**Task description**
Copy, exactly and without additions, every line in the records below from the one holding "- The text of" through the one holding "Definition is_digit (c", both ends included.

(Provided records)

(** * story_cli: the persistence core (projects, characters, character index)

    A shallow embedding of [story_cli.models] and [story_cli.services]:
    the pydantic models become records with their validators as functions,
    the services become programs in a state-and-exception monad over a model
    of the file system, and the properties of the specification are proved
    (or refuted at concrete inputs) about these definitions.

    Conventions.
    - Python [str] is [string]; characters are bytes, and [lower], [strip]
      and [isalnum] follow Python on the ASCII range. Lower-casing keeps
      the length of such a string, which [str.lower] does not do on every
      string (U+0130 becomes two code points): no proof below uses the
      length of a lower-cased string, and where that length matters it is
      a hypothesis of the statement.
    - A [pathlib.Path] is the list of its components.
    - The text of a JSON file is represented by the value it encodes
      ([content]); [model_dump_json] and [model_validate_json] are the
      injection into and the validating projection out of that type.
    - [datetime.now()] reads a clock kept in the state. *)

From Stdlib Require Import ZArith Ascii Floats Uint63.
From stdpp Require Import gmap strings list fin_maps.

Local Open Scope Z_scope.

(** ** Python [str] methods *)

Module Str.

Definition truthy (s : string) : bool :=
  match s with EmptyString => false | String _ _ => true end.

Definition is_upper (c : ascii) : bool :=
  let n := nat_of_ascii c in ((65 <=? n) && (n <=? 90))%nat.
Definition is_lower (c : ascii) : bool :=
  let n := nat_of_ascii c in ((97 <=? n) && (n <=? 122))%nat.
Definition is_digit (c : ascii) : bool :=
  let n := nat_of_ascii c in ((48 <=? n) && (n <=? 57))%nat.
Definition is_alnum (c : ascii) : bool :=
  is_upper c || is_lower c || is_digit c.
(** * Verification of [cypher_relationships.py]

    A shallow embedding of the relationship-direction corrector
    ([fix_cypher_relationship_directions] and its helpers) together with
    the theorems that settle the specification's claims about it.

    Conventions of the embedding.
    - A Python [str] is a [string]; a character is an 8-bit [ascii] read as
      the code point of the same number (0..255).
    - A Python exception is a value [Raise e] of the [result] type; every
      function that can raise lives in that error monad.
    - The [re] module is embedded as a small backtracking matcher over an
      abstract syntax of the constructs the source patterns use.
    - The relationship dictionaries are records; the keys that the source
      creates only on some paths ([is_correct], [schema_match]) are
      [option]s, [None] meaning the key is absent. *)

From Stdlib Require Import String Ascii List Arith Bool Lia.
From stdpp Require Import base option list strings gmap.
Import ListNotations.

Local Open Scope string_scope.
Local Open Scope list_scope.

(* [simpl] may unfold string concatenation on a constructor. *)
#[local] Arguments String.append !_ _ / : simpl nomatch.

(** ** Python exceptions and the error monad *)

Inductive exn : Type :=
| IndexError          (* tuple index out of range *)
| AttributeError      (* a str method called on [None] *)
| TypeError           (* [in] applied to [None] *)
| UnboundLocalError.  (* a local variable read before assignment *)

Inductive result (A : Type) : Type :=
| Ok (a : A)
| Raise (e : exn).
Arguments Ok {A} a.
Arguments Raise {A} e.

Definition rbind {A B} (x : result A) (f : A -> result B) : result B :=
  match x with
  | Ok a => f a
  | Raise e => Raise e
  end.

Notation "'do' x <- e1 ; e2" := (rbind e1 (fun x => e2))
  (at level 10, x name, e1 at level 100, e2 at level 200, only parsing).

(** [[f(x) for x in l]], left to right, stopping at the first exception. *)
Fixpoint rmapM {A B} (f : A -> result B) (l : list A) : result (list B) :=
  match l with
  | [] => Ok []
  | x :: l' =>
      do y <- f x ;
      do ys <- rmapM f l' ;
      Ok (y :: ys)
  end.

(** ** Python [str] methods used by the source *)

Module Py.

(** [c in chars] for a one-character string [c]. *)
Fixpoint mem (c : ascii) (chars : string) : bool :=
  match chars with
  | EmptyString => false
  | String d chars' => Ascii.eqb c d || mem c chars'
  end.

(** [s[n:]] *)
Fixpoint drop (n : nat) (s : string) : string :=
  match n, s with
  | O, _ => s
  | S n', String _ s' => drop n' s'
  | S _, EmptyString => EmptyString
  end.

(** [s[:n]] *)
Fixpoint take (n : nat) (s : string) : string :=
  match n, s with
  | S n', String c s' => String c (take n' s')
  | _, _ => EmptyString
  end.

(** [s.startswith(p)] *)
Definition startswith (s p : string) : bool := String.prefix p s.

(** [sub in s] *)
Fixpoint contains (sub s : string) : bool :=
  String.prefix sub s ||
  match s with
  | EmptyString => false
  | String _ s' => contains sub s'
  end.

(** [s.lstrip(chars)] *)
Fixpoint lstrip (chars s : string) : string :=
  match s with
  | EmptyString => EmptyString
  | String c s' => if mem c chars then lstrip chars s' else s
  end.

(** [s.rstrip(chars)] *)
Fixpoint rstrip (chars s : string) : string :=
  match s with
  | EmptyString => EmptyString
  | String c s' =>
      match rstrip chars s' with
      | EmptyString => if mem c chars then EmptyString else String c EmptyString
      | r => String c r
      end
  end.

(** [s.strip(chars)] *)
Definition strip (chars s : string) : string := rstrip chars (lstrip chars s).

(** [s.replace(old, new)] for a non-empty [old]: the non-overlapping
    copies of [old] are replaced from left to right.  [skip] counts the
    characters of a copy just replaced that are still to be passed. *)
Fixpoint replace_from (old new : string) (skip : nat) (s : string) : string :=
  match s with
  | EmptyString => EmptyString
  | String c s' =>
      match skip with
      | S k => replace_from old new k s'
      | O =>
          if String.prefix old s
          then new ++ replace_from old new (String.length old - 1) s'
          else String c (replace_from old new 0 s')
      end
  end.

(** [s.replace("", new)]: [new] before every character and at the end. *)
Fixpoint intersperse (new s : string) : string :=
  match s with
  | EmptyString => new
  | String c s' => new ++ String c (intersperse new s')
  end.

Definition replace (s old new : string) : string :=
  match old with
  | EmptyString => intersperse new s
  | _ => replace_from old new 0 s
  end.

(** [s.split(sep)] for a non-empty [sep]; [cur] is the field being read. *)
Fixpoint split_from (sep : string) (skip : nat) (cur s : string) : list string :=
  match s with
  | EmptyString => [cur]
  | String c s' =>
      match skip with
      | S k => split_from sep k cur s'
      | O =>
          if String.prefix sep s
          then cur :: split_from sep (String.length sep - 1) EmptyString s'
          else split_from sep 0 (cur ++ String c EmptyString) s'
      end
  end.

Definition split (s sep : string) : list string := split_from sep 0 EmptyString s.

(** The characters kept by a filter, as [re.sub] with a one-character
    class leaves them. *)
Fixpoint filter (p : ascii -> bool) (s : string) : string :=
  match s with
  | EmptyString => EmptyString
  | String c s' => if p c then String c (filter p s') else filter p s'
  end.

(** [x or default] on a list: an empty list is falsy. *)
Definition list_or {A} (l default : list A) : list A :=
  match l with
  | [] => default
  | _ => l
  end.

(** [next(iter(l))] on a list known to be non-empty. *)
Definition first (l : list string) : string :=
  match l with
  | x :: _ => x
  | [] => EmptyString
  end.

End Py.

(** ** The fragment of [re] used by the source *)

Module Re.

(** Character classes of the source patterns. *)
Definition code (c : ascii) : nat := nat_of_ascii c.

Definition between (lo hi : nat) (c : ascii) : bool :=
  Nat.leb lo (code c) && Nat.leb (code c) hi.

(** [[a-zA-Z0-9_]] *)
Definition word_char (c : ascii) : bool :=
  between 97 122 c || between 65 90 c || between 48 57 c || Py.mem c "_".

(** [[:!a-zA-Z0-9_`]] *)
Definition node_label_char (c : ascii) : bool :=
  Py.mem c ":!" || word_char c || Py.mem c "`".

(** [[:!a-zA-Z0-9_|`]] *)
Definition rel_label_char (c : ascii) : bool :=
  Py.mem c ":!" || word_char c || Py.mem c "|`".

(** [[.0-9]] *)
Definition hop_char (c : ascii) : bool :=
  Py.mem c "." || between 48 57 c.

(** [\s] on a [str] pattern: the code points below 256 for which
    [str.isspace()] holds. *)
Definition space_char (c : ascii) : bool :=
  between 9 13 c || between 28 32 c || Nat.eqb (code c) 133 || Nat.eqb (code c) 160.
(** The loop returns at the first position whose block fails a check, and
    only runs to the end when there is none. *)
Lemma validarDesde_primera quedan : forall blockchain i,
  (1 <= i)%nat -> quedan = (length blockchain - i)%nat ->
  (forall j, (1 <= j < i)%nat -> veredicto blockchain j = None) ->
  match validarDesde blockchain quedan i with
  | Valida _ n =>
      n = length blockchain /\
      forall j, (1 <= j)%nat -> veredicto blockchain j = None
  | Invalida e k =>
      (i <= k < length blockchain)%nat /\
      veredicto blockchain k = Some (Invalida e k) /\
      forall j, (1 <= j < k)%nat -> veredicto blockchain j = None
  | Lanza _ => False
  end.
Proof.
  induction quedan as [|quedan IH]; intros blockchain i Hi Hq Hprev.
  - simpl. split; [reflexivity|]. intros j Hj.
    destruct (decide (j < i)%nat) as [Hlt|Hge]; [apply Hprev; lia|].
    unfold veredicto. rewrite (lookup_ge_None_2 blockchain j) by lia. reflexivity.
  - destruct (lookup_lt_is_Some_2 blockchain i ltac:(lia)) as [actual Ha].
    destruct (lookup_lt_is_Some_2 blockchain (i - 1)%nat ltac:(lia)) as [anterior Hp].
    rewrite (validarDesde_S _ _ _ _ _ Ha Hp).
    destruct (comprobarBloque i actual anterior) as [v|] eqn:Hc.
    + destruct (comprobarBloque_indice _ _ _ _ Hc) as [e ->].
      split; [lia|]. split; [|exact Hprev].
      unfold veredicto. rewrite Ha, Hp. exact Hc.
    + specialize (IH blockchain (i + 1)%nat ltac:(lia) ltac:(lia)).
      assert (forall j, (1 <= j < i + 1)%nat -> veredicto blockchain j = None) as Hprev'.
      { intros j Hj. destruct (decide (j = i)) as [->|Hne]; [|apply Hprev; lia].
        unfold veredicto. rewrite Ha, Hp. exact Hc. }
      specialize (IH Hprev').
      destruct (validarDesde blockchain quedan (i + 1)%nat) as [m n|e k|ex];
        [exact IH| |exact IH].
      destruct IH as (Hk & Hv & Hmin). split; [lia|]. split; [exact Hv|exact Hmin].
Qed.

(** The genesis block is read for its [hash] only. *)
Lemma validarDesde_genesis quedan : forall (g g' : Bloque) resto i,
  (1 <= i)%nat -> hash g = hash g' ->
  validarDesde (g :: resto) quedan i = validarDesde (g' :: resto) quedan i.
Proof.
  induction quedan as [|quedan IH]; intros g g' resto i Hi Hh; [reflexivity|].
  simpl. destruct i as [|i]; [lia|]. simpl.
  replace (i - 0)%nat with i by lia.
  destruct (resto !! i) as [actual|] eqn:Ha; [|reflexivity].
  destruct i as [|i].
  - simpl. rewrite (comprobarBloque_anterior 1 actual g g' Hh).
    destruct (comprobarBloque 1 actual g'); [reflexivity|].
    apply (IH g g' resto 2%nat); [lia|exact Hh].
  - simpl. destruct (resto !! i) as [anterior|]; [|reflexivity].
    destruct (comprobarBloque _ actual anterior); [reflexivity|].
    apply (IH g g' resto (S (S i) + 1)%nat); [lia|exact Hh].
Qed.

(** Validation of a chain extended by one block: the verdict on the old
    chain stands, and a valid old chain leaves the verdict to the checks on
    the new block. *)
Lemma validarDesde_snoc quedan : forall (blockchain : list Bloque) b i,
  (1 <= i)%nat -> (i + quedan = length blockchain)%nat ->
  validarDesde (blockchain ++ [b]) (S quedan) i =
  match validarDesde blockchain quedan i with
  | Valida _ _ =>
      match last blockchain with
      | Some anterior =>
          match comprobarBloque (length blockchain) b anterior with
          | Some invalida => invalida
          | None => Valida (Js.lit "Blockchain v" ++ [225] ++ Js.lit "lida e inmutable")
                           (S (length blockchain))
          end
      | None => Lanza TypeError
      end
  | otra => otra
  end.
Proof.
  induction quedan as [|quedan IH]; intros blockchain b i Hi Hq.
  - assert (i = length blockchain) as -> by lia.
    assert ((blockchain ++ [b]) !! length blockchain = Some b) as Hb.
    { rewrite lookup_app_r by lia. replace (_ - _)%nat with 0%nat by lia. reflexivity. }
    destruct (lookup_lt_is_Some_2 blockchain (length blockchain - 1)%nat ltac:(lia))
      as [anterior Hp].
    assert (last blockchain = Some anterior) as Hl.
    { rewrite last_lookup. rewrite <- Hp. f_equal. lia. }
    rewrite (validarDesde_S _ _ _ b anterior Hb);
      [|rewrite lookup_app_l by lia; exact Hp].
    simpl validarDesde at 2. rewrite Hl.
    destruct (comprobarBloque _ b anterior); [reflexivity|].
    simpl. rewrite length_app. simpl. f_equal. lia.
  - destruct (lookup_lt_is_Some_2 blockchain i ltac:(lia)) as [actual Ha].
    destruct (lookup_lt_is_Some_2 blockchain (i - 1)%nat ltac:(lia)) as [anterior Hp].
    rewrite (validarDesde_S (blockchain ++ [b]) _ _ actual anterior);
      [|rewrite lookup_app_l by lia; exact Ha|rewrite lookup_app_l by lia; exact Hp].
    rewrite (validarDesde_S blockchain _ _ actual anterior Ha Hp).
    destruct (comprobarBloque i actual anterior) as [v|] eqn:Hc.
    + destruct (comprobarBloque_indice _ _ _ _ Hc) as [e ->]. reflexivity.
    + apply IH; lia.
Qed.

Lemma validarBlockchain_snoc (blockchain : list Bloque) b anterior m n :
  last blockchain = Some anterior ->
  validarBlockchain blockchain = Valida m n ->
  validarBlockchain (blockchain ++ [b]) =
  match comprobarBloque (length blockchain) b anterior with
  | Some invalida => invalida
  | None => Valida (Js.lit "Blockchain v" ++ [225] ++ Js.lit "lida e inmutable")
                   (S (length blockchain))
  end.
Proof.
  intros Hl Hv. unfold validarBlockchain in *.
  assert (1 <= length blockchain)%nat as Hlen.
  { destruct blockchain; [discriminate|simpl; lia]. }
  rewrite length_app. simpl.
  replace (length blockchain + 1 - 1)%nat with (S (length blockchain - 1)) by lia.
  rewrite validarDesde_snoc by lia. rewrite Hv, Hl. reflexivity.
Qed.

End Validacion.

(** ** The chain under [iniciar] and [agregarBloque] *)

Section Cadena.

Lemma ultimo_last (blockchain : list Bloque) : ultimo blockchain = last blockchain.
Proof.
  unfold ultimo. rewrite last_lookup. f_equal. lia.
Qed.

Lemma calcularProofOfWork_campos bloque :
  let b := calcularProofOfWork bloque in
  index b = index bloque /\ timestamp b = timestamp bloque /\
  data b = data bloque /\ previousHash b = previousHash bloque /\
  difficulty b = difficulty bloque.
Proof. apply minar_campos. Qed.

(** On an empty chain there is no last block and the call throws. *)
Lemma agregarBloque_vacia cfg ahora data st :
  blockchain st = [] -> agregarBloque cfg ahora data st = inl TypeError.
Proof. intros H. unfold agregarBloque, nuevoBloque. rewrite H. reflexivity. Qed.

(** What a returning call did. *)
Lemma agregarBloque_inr cfg ahora data st bloque st' :
  agregarBloque cfg ahora data st = inr (bloque, st') ->
  exists anterior,
    last (blockchain st) = Some anterior /\
    bloque = calcularProofOfWork
               {| index := Z.of_nat (length (blockchain st)); timestamp := ahora;
                  data := data; previousHash := hash anterior; nonce := 0;
                  difficulty := dificultadProofOfWork cfg |} /\
    st' = contar_bloque (push_bloque bloque st).
Proof.
  unfold agregarBloque, nuevoBloque. rewrite ultimo_last.
  destruct (last (blockchain st)) as [anterior|]; [|discriminate].
  intros H. injection H as <- <-. exists anterior. repeat split.
Qed.

(** On a chain with a last block the call returns. *)
Lemma agregarBloque_devuelve cfg ahora data st :
  blockchain st <> [] ->
  exists bloque st', agregarBloque cfg ahora data st = inr (bloque, st').
Proof.
  intros H. unfold agregarBloque, nuevoBloque. rewrite ultimo_last.
  destruct (last (blockchain st)) as [anterior|] eqn:E.
  - eexists _, _. reflexivity.
  - apply last_None in E. contradiction.
Qed.

Lemma iniciar_blockchain_vacia cfg ahora st :
  blockchain st = [] ->
  blockchain (ControladorPrincipal.iniciar_blockchain cfg ahora st)
  = [crearBloqueGenesis cfg ahora].
Proof.
  intros H. unfold ControladorPrincipal.iniciar_blockchain. rewrite H. simpl.
  rewrite H. reflexivity.
Qed.

(** Every block of a run sits at the position its [index] names. *)
Lemma alcanzable_indices st :
  alcanzable st ->
  blockchain st <> [] /\
  forall i (b : Bloque), blockchain st !! i = Some b -> index b = Z.of_nat i.
Proof.
  induction 1 as [cfg ahora st Hv|cfg ahora data st bloque st' Hst IH Hag].
  - rewrite (iniciar_blockchain_vacia _ _ _ Hv). split; [discriminate|].
    intros [|i] b Hb; [|discriminate]. injection Hb as <-. reflexivity.
  - destruct IH as [Hne IH].
    apply agregarBloque_inr in Hag as (anterior & _ & Hb & ->). simpl.
    split; [intros E; apply app_eq_nil in E as [_ E]; discriminate|].
    intros i b Hi. destruct (decide (i < length (blockchain st))%nat) as [Hlt|Hge].
    + rewrite lookup_app_l in Hi by exact Hlt. apply IH. exact Hi.
    + rewrite lookup_app_r in Hi by lia.
      destruct (i - length (blockchain st))%nat as [|k] eqn:Ek; [|discriminate].
      injection Hi as <-. rewrite Hb.
      destruct (calcularProofOfWork_campos
                  {| index := Z.of_nat (length (blockchain st)); timestamp := ahora;
                     data := data; previousHash := hash anterior; nonce := 0;
                     difficulty := dificultadProofOfWork cfg |}) as [-> _].
      simpl. lia.
Qed.

End Cadena.

(** ** Block identifiers *)

Section Identificadores.

Lemma alcanzable_agregar_n cfg n : forall st,
  alcanzable st -> alcanzable (Ejemplos.agregar_n cfg n st).
Proof.
  induction n as [|n IH]; intros st Hst; simpl; [exact Hst|].
  destruct (agregarBloque cfg Ejemplos.ahora (Ejemplos.datos "1/2025") st)
    as [e|[b st']] eqn:E; [exact Hst|].
  apply IH. eapply alcanzable_agregar; eassumption.
Qed.

Lemma alcanzable_ESTADO_genesis : alcanzable Ejemplos.ESTADO_genesis.
Proof. apply alcanzable_iniciar. reflexivity. Qed.

Lemma alcanzable_ESTADO_tres : alcanzable Ejemplos.ESTADO_tres.
Proof. apply alcanzable_agregar_n. apply alcanzable_ESTADO_genesis. Qed.

(** C1, as stated, fails: a run of [iniciar] and two appends numbers its
    blocks 0, 1 and 2; the genesis block and the first appended block carry
    identifiers that are not prime, for the number theory of the library and
    for the test of the repository alike. *)
Lemma identificadores_no_primos :
  alcanzable Ejemplos.ESTADO_tres /\
  ((fun b : Bloque => index b) <$> blockchain Ejemplos.ESTADO_tres) = [0; 1; 2] /\
  ~ Z.prime 0 /\ ~ Z.prime 1 /\
  (forall testigos, Primos.is_prime_miller_rabin 0 testigos = false) /\
  (forall testigos, Primos.is_prime_miller_rabin 1 testigos = false).
Proof.
  split; [apply alcanzable_ESTADO_tres|].
  split; [vm_compute; reflexivity|].
  split; [apply Z.not_prime_0|]. split; [apply Z.not_prime_1|].
  split; intros testigos; reflexivity.
Qed.

(** C1, amended: in every chain of a run (genesis pushed by [iniciar],
    then appends through [agregarBloque]) the identifier of the block at
    position [i] is [i]; the identifiers therefore increase strictly, by
    one from block to block, starting at 0. *)
Theorem identificadores_posicionales st :
  alcanzable st ->
  (forall i (b : Bloque), blockchain st !! i = Some b -> index b = Z.of_nat i) /\
  indices_crecientes (blockchain st).
Proof.
  intros Hst. destruct (alcanzable_indices st Hst) as [_ Hpos].
  split; [exact Hpos|].
  intros i j bi bj Hij Hi Hj.
  rewrite (Hpos i bi Hi), (Hpos j bj Hj). lia.
Qed.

(End Provided records)

**Solution below**
    - The text of a JSON file is represented by the value it encodes
      ([content]); [model_dump_json] and [model_validate_json] are the
      injection into and the validating projection out of that type.
    - [datetime.now()] reads a clock kept in the state. *)

From Stdlib Require Import ZArith Ascii Floats Uint63.
From stdpp Require Import gmap strings list fin_maps.

Local Open Scope Z_scope.

(** ** Python [str] methods *)

Module Str.

Definition truthy (s : string) : bool :=
  match s with EmptyString => false | String _ _ => true end.

Definition is_upper (c : ascii) : bool :=
  let n := nat_of_ascii c in ((65 <=? n) && (n <=? 90))%nat.
Definition is_lower (c : ascii) : bool :=
  let n := nat_of_ascii c in ((97 <=? n) && (n <=? 122))%nat.
Definition is_digit (c : ascii) : bool :=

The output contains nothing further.